America’s largest songwriter advocacy organizations, the Nashville Songwriters Association International (NSAI) and Songwriters of North America (SONA) ask that Blackstone, SESAC and Harry Fox withdraw their proposal and immediately support the Music Modernization Act as drafted.

Our groups participated in carefully crafting a bill that contains historic gains for songwriters and artists and will provide real economic benefits going forward. Among these are:

  • A critically needed new streaming mechanical royalty rate standard for songwriters;
  • Major changes in the way ASCAP and BMI rate court judges are chosen and how streaming performance royalties are determined;
  • A statutory guarantee of streaming royalty payments for artists’ songs recorded prior to 1972;
  • A streamlined process for producers and engineers to receive their digital royalties.

And most importantly, the legislation creates a single Music Licensing Collective (MLC) to oversee blanket digital mechanical licenses, collect the money from digital services, track the digital usage of songwriters’ worksand pay them accordingly.
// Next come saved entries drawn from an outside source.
(* ===== verification/Hub.v ===== *)
(** * Hub: the directory hub

    [internal/hub/hub.go], [workspace.go], [resolve.go], [background.go] and [hublocal]: the
    workspaces a deployment reads, the routing from an address to the workspace that serves
    it, the freshness policy that says whether an answer may be acted on, and the operations
    that probe, read, adopt, narrow and drop a workspace.

    A handler is a step of one process over what the replicas share — the records, the
    snapshots ([Snapshot]) and the credentials — any call of which may fail ([fails]).  A
    directory is what it answers ([Backend]); work the code detaches from its request is
    recorded as started, and is a step of its own ([detached]). *)

From S2P Require Import Prelude GoStrings Policy Snapshot.

Implicit Types (email address domain id text : string) (now : Z) (maxAge : option Z).

(** ** Workspaces *)

(** [backend/backend.go:20-36 ErrUnsupported]: how a call to a directory fails. *)
Inductive directory_failure : Type := Unsupported | Unavailable (why : string) | Refused (why : string).
#[global] Instance directory_failure_eq_dec : EqDecision directory_failure.
Proof. solve_decision. Defined.

(** [internal/hub/hub.go:922-944 Hub.probeOne]: why a probe failed. *)
Inductive health_error : Type := NoBackend | ProbeRefused (e : directory_failure) | ReadDomains (e : directory_failure).

(** [internal/hub/workspace.go:type Health]; the error is [None] where there is none. *)
Record Health := mkHealth { he_ProbedAt : option Z; he_OK : bool; he_Error : option health_error }.

(** [internal/hub/workspace.go:26-37 CredentialType] *)
Inductive CredentialType : Type := CredentialNone | CredentialOAuth | CredentialServiceAccountKey.

(** [internal/hub/workspace.go:type Workspace] *)
Record Workspace := mkWorkspace {
  ws_ID : string; ws_Backend : string; ws_Domains : list string; ws_Serve : list string; ws_SyncGroups : list string;
  ws_Admin : string; ws_Credential : CredentialType; ws_ConnectedBy : string; ws_ConnectedAt : option Z;
  ws_Health : Health; ws_Declared : bool }.

Definition with_probe (ws : Workspace) (domains : list string) (h : Health) : Workspace :=
  mkWorkspace (ws_ID ws) (ws_Backend ws) domains (ws_Serve ws) (ws_SyncGroups ws) (ws_Admin ws) (ws_Credential ws)
    (ws_ConnectedBy ws) (ws_ConnectedAt ws) h (ws_Declared ws).
Definition with_serve (ws : Workspace) (serve : list string) : Workspace :=
  mkWorkspace (ws_ID ws) (ws_Backend ws) (ws_Domains ws) serve (ws_SyncGroups ws) (ws_Admin ws) (ws_Credential ws)
    (ws_ConnectedBy ws) (ws_ConnectedAt ws) (ws_Health ws) (ws_Declared ws).
Definition with_sync (ws : Workspace) (sync : list string) : Workspace :=
  mkWorkspace (ws_ID ws) (ws_Backend ws) (ws_Domains ws) (ws_Serve ws) sync (ws_Admin ws) (ws_Credential ws)
    (ws_ConnectedBy ws) (ws_ConnectedAt ws) (ws_Health ws) (ws_Declared ws).

(** [internal/hub/workspace.go:Workspace.Served] *)
Definition Served (w : Workspace) : list string :=
  match ws_Serve w with [] => ws_Domains w | _ => List.filter (λ d, str_in d (ws_Serve w)) (ws_Domains w) end.

(** [internal/hub/workspace.go:Workspace.SyncesGroup] *)
Definition SyncesGroup (w : Workspace) address : bool :=
  match ws_SyncGroups w with [] => true | _ => existsb (λ g, bool_decide (ToLower g = ToLower address)) (ws_SyncGroups w) end.

(** [internal/hub/workspace.go:Workspace.Unowned] *)
Definition Unowned (w : Workspace) : list string := List.filter (λ d, negb (str_in d (ws_Domains w))) (ws_Serve w).

(** [backend/backend.go:type Credential] *)
Record Credential := mkCredential { cr_Type : string; cr_Admin : string; cr_Data : string }.

(** [backend/backend.go:type Backend]: what a directory answers; the probe and the tenant by
    the attempt, and the credential where it can be written down ([Portable]). *)
Record Backend := mkBackend {
  bk_Kind : string; bk_Tenant : nat → result directory_failure (string * list string); bk_Probe : nat → result directory_failure unit;
  bk_Accounts : result directory_failure (list dirAccount); bk_Groups : result directory_failure (list dirGroup);
  bk_Account : string → result directory_failure (option dirAccount); bk_GroupsOf : string → result directory_failure (list string);
  bk_Revoke : result directory_failure unit; bk_Credential : option Credential }.

(** ** Routing *)

(** [internal/hub/hub.go:type resolution] *)
Record resolution := mkResolution { re_workspace : string; re_conflict : bool }.

(** [internal/hub/hub.go:325-327 routingOf]: one claim of a domain. *)
Definition claim_domain id (claims : gmap string (list string)) domain : gmap string (list string) :=
  <[domain := default [] (claims !! domain) ++ [id]]> claims.

(** [internal/hub/hub.go:316-328 routingOf]: one workspace *)
Definition claim_workspace (s : gmap string (list string) * gmap string bool) (ws : Workspace) : gmap string (list string) * gmap string bool :=
  (foldl (claim_domain (ws_ID ws)) s.1 (Served ws), <[ws_ID ws := ws_Declared ws]> s.2).

(** [internal/hub/hub.go:331-352 routingOf]: whose a domain with these claims is. *)
Definition settle (declared : gmap string bool) (ids : list string) : option resolution :=
  match sort_strings ids with
  | [] => None
  | [id] => Some (mkResolution id false)
  | first :: _ =>
      match List.filter (λ id, default false (declared !! id)) (sort_strings ids) with
      | [id] => Some (mkResolution id false)
      | _ => Some (mkResolution first true)
      end
  end.

(** [internal/hub/hub.go:routingOf] *)
Definition routingOf (workspaces : list Workspace) : gmap string resolution :=
  let '(claims, declared) := foldl claim_workspace (∅, ∅) workspaces in omap (settle declared) claims.

(** [internal/hub/hub.go:type view] *)
Record view := mkView { vw_workspaces : gmap string Workspace; vw_routing : gmap string resolution }.

(** [internal/hub/hub.go:type Config] *)
Record Config := mkConfig { cg_RefreshInterval : Z; cg_FreshnessWindow : Z; cg_ProbeInterval : Z }.

(** [internal/hub/hub.go:Config.withDefaults] *)
Definition withDefaults (c : Config) : Config :=
  let minute := (60 * 1000000000)%Z in
  mkConfig (if (cg_RefreshInterval c <=? 0)%Z then 15 * minute else cg_RefreshInterval c)
    (if (cg_FreshnessWindow c <=? 0)%Z then 30 * minute else cg_FreshnessWindow c)
    (if (cg_ProbeInterval c <=? 0)%Z then 5 * minute else cg_ProbeInterval c).

(** ** The state of a replica, and what it shares *)

(** [internal/hub/workspace.go:type Store], [internal/hub/snapshot.go:type SnapshotStore] and the
    credential store: their calls. *)
Inductive hub_call : Type :=
| StoreList | StoreGet (id : string) | StorePut (id : string) | StoreDelete (id : string)
| SnapGet (id : string) | SnapPut (id : string) | SnapDelete (id : string)
| CredLoad (id : string) | CredSave (id : string) | CredDelete (id : string).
As proposed, The MLC will be overseen by a Board of publishers AND songwriters, a huge victory for us. We will have a voice in who collects our money and how they do it. Additionally, it will create a transparent song ownership database, a fair distribution process for unclaimed funds, and will eliminate the devastating government-run mass Notice of Intent (NOI) program. And, it will be paid for by the digital services themselves with no commissions charged to songwriters.

Blackstone, SESAC and Harry Fox have had months to review and suggest changes to this bill, to participate in the process with the rest of the industry in good faith. Their repeated message has been, “this bill is good for songwriters.  We are fine with it.”  Now at the last minute they are introducing what is essentially a poison pill. And while representatives of Blackstone claim they do not want to kill this landmark bill, what they are suggesting would do just that. If their proposal becomes part of the bill, NSAI and SONA would no longer be able to support the MMA which we’ve worked years to achieve.

Crucially, there is nothing in the current MMA legislation that precludes Harry Fox from applying to the MLC Board to provide the necessary services as a vendor, but they don’t want to have to compete for the job.  Rather, in an act of greed and callous disregard for American songwriters and recording artists, they are using their financial and political muscle for their own narrow corporate self-interest.

The right thing to do would be for Blackstone, SESAC and Harry Fox to abandon any changes that would disintegrate support for the Music Modernization Act from an unprecedented collection of stakeholders and immediately call for its swift passage.  Otherwise, SESAC, Harry Fox Agency and Blackstone will bear responsibility for stopping the most important songwriter legislation in decades.